> What needs to be done: From the records below, copy each line in which the string "expected" occurs.

Collected data:
+ + +
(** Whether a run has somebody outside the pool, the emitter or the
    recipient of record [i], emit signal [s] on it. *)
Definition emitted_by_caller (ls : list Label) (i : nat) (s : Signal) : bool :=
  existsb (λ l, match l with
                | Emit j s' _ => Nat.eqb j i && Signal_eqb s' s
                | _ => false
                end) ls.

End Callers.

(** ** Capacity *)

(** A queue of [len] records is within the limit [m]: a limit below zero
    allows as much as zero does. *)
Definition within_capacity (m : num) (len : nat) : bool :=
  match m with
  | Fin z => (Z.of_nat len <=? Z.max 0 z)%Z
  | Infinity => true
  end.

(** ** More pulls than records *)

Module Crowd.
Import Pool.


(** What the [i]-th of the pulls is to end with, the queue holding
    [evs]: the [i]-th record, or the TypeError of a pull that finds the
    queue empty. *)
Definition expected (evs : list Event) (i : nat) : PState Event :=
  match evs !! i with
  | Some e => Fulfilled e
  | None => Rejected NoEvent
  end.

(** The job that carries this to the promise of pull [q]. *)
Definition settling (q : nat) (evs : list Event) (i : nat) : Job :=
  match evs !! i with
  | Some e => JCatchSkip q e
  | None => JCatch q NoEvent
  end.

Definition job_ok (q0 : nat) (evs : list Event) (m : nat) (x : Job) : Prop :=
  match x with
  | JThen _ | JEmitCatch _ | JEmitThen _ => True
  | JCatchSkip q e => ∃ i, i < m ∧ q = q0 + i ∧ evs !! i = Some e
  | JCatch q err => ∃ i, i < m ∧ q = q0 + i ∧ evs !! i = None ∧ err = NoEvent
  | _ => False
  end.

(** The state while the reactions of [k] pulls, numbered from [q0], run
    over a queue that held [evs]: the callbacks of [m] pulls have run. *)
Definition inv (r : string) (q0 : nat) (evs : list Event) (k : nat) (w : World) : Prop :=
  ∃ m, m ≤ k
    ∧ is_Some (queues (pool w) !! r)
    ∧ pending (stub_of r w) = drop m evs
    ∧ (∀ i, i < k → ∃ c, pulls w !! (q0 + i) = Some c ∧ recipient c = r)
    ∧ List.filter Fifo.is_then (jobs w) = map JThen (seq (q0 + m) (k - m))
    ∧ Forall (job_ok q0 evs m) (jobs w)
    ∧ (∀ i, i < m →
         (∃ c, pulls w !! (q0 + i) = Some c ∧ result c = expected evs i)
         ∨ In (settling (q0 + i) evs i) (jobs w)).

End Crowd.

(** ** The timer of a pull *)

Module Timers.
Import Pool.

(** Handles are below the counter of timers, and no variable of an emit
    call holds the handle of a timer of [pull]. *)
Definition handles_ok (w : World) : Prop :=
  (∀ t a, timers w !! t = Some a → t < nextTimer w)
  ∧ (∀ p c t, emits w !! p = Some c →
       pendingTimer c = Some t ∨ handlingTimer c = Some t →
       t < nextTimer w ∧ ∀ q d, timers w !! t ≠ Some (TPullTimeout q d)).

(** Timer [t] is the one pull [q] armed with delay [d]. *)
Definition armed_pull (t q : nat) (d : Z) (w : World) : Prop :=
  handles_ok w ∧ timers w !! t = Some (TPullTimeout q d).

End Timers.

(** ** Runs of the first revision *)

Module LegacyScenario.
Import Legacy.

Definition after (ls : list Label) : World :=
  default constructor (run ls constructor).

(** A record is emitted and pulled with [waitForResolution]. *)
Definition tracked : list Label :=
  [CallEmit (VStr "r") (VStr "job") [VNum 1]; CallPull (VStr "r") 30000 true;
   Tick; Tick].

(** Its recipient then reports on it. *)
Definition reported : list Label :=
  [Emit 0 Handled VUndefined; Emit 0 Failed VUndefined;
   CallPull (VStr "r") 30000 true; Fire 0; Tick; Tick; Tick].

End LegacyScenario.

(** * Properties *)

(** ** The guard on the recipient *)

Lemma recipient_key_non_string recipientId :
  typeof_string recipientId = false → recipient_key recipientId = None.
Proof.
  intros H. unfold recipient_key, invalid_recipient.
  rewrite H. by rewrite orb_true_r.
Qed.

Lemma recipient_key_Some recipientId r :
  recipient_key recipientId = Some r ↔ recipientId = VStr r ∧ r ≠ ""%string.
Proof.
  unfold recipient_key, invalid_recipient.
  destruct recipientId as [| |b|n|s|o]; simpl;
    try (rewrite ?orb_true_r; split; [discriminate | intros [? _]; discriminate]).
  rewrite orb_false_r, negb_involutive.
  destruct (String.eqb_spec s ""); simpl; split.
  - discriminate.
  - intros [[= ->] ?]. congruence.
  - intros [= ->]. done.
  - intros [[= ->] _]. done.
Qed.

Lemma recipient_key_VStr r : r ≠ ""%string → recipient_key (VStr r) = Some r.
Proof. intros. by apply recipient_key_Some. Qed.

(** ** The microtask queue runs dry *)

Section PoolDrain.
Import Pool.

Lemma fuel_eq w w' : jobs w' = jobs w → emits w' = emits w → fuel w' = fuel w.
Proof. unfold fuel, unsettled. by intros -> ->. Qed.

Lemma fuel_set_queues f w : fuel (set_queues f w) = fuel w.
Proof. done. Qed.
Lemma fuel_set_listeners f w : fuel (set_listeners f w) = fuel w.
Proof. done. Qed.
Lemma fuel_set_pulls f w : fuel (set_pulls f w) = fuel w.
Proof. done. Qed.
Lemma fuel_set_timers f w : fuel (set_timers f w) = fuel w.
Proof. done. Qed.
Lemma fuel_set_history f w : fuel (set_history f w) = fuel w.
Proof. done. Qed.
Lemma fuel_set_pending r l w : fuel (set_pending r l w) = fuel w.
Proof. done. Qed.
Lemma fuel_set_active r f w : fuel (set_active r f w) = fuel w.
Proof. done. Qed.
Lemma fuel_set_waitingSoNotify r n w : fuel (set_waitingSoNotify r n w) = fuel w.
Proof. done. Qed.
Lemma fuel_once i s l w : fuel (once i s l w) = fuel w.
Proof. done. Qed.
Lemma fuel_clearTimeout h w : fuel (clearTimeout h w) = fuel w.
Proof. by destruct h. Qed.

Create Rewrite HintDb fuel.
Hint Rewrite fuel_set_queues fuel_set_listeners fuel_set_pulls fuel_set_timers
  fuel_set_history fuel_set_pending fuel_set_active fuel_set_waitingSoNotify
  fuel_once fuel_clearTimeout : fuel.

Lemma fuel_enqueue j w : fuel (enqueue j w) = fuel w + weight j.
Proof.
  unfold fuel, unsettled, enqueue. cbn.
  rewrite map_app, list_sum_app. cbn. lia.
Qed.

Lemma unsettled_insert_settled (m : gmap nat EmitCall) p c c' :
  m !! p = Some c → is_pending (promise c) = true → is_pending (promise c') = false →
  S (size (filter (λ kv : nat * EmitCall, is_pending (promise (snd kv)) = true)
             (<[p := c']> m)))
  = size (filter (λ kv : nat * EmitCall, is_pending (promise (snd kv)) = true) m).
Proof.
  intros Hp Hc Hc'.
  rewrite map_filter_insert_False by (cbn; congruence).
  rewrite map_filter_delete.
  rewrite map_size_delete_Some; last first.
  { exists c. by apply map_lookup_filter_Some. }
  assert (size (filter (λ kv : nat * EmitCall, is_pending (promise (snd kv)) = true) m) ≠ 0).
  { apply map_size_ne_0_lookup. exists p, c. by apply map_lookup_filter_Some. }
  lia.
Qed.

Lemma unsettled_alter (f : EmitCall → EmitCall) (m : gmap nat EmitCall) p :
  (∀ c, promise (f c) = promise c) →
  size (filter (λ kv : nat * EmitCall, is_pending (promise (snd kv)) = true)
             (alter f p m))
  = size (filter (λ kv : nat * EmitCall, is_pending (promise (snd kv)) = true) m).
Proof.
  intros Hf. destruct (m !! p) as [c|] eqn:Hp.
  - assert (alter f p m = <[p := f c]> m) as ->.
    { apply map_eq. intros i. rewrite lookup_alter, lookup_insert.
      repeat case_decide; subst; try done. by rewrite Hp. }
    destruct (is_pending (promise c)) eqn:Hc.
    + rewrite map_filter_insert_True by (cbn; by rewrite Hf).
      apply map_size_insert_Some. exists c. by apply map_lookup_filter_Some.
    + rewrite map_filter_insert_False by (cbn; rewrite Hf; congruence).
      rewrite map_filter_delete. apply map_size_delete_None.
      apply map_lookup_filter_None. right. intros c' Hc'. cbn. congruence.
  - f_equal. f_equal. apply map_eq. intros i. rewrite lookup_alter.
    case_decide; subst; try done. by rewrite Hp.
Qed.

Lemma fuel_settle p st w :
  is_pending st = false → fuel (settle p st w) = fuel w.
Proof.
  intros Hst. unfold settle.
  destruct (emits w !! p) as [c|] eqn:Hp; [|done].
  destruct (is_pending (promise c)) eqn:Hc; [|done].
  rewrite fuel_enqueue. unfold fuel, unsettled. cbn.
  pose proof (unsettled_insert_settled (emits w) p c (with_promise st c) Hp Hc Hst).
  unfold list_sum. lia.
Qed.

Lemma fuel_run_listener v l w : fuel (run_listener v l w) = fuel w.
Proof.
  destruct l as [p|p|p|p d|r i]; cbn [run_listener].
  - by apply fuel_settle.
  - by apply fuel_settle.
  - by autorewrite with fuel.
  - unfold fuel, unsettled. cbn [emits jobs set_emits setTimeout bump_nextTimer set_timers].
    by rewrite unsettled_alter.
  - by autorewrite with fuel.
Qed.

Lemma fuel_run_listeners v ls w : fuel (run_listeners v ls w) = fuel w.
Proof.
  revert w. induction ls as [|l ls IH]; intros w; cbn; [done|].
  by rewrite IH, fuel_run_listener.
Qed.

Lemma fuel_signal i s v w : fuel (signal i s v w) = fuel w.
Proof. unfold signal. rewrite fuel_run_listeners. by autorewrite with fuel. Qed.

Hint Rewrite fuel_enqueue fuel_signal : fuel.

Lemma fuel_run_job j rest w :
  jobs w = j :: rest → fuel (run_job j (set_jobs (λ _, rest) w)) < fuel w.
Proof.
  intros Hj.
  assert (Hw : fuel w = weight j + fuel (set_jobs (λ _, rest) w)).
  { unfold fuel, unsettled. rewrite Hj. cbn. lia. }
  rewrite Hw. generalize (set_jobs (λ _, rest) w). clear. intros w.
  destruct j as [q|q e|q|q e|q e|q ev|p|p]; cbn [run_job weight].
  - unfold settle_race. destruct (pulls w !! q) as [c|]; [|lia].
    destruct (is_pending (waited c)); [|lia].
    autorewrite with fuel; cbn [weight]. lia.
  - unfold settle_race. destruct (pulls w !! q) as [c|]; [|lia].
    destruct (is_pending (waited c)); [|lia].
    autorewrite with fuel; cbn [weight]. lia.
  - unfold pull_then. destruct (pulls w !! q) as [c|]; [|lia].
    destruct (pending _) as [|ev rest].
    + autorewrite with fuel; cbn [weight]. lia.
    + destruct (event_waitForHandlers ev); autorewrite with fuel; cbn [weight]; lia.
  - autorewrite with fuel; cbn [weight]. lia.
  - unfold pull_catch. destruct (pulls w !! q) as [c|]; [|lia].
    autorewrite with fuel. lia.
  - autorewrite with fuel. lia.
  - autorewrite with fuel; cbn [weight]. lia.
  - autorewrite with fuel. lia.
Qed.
+ + +
> Task result:
Definition expected (evs : list Event) (i : nat) : PState Event :=
         (∃ c, pulls w !! (q0 + i) = Some c ∧ result c = expected evs i)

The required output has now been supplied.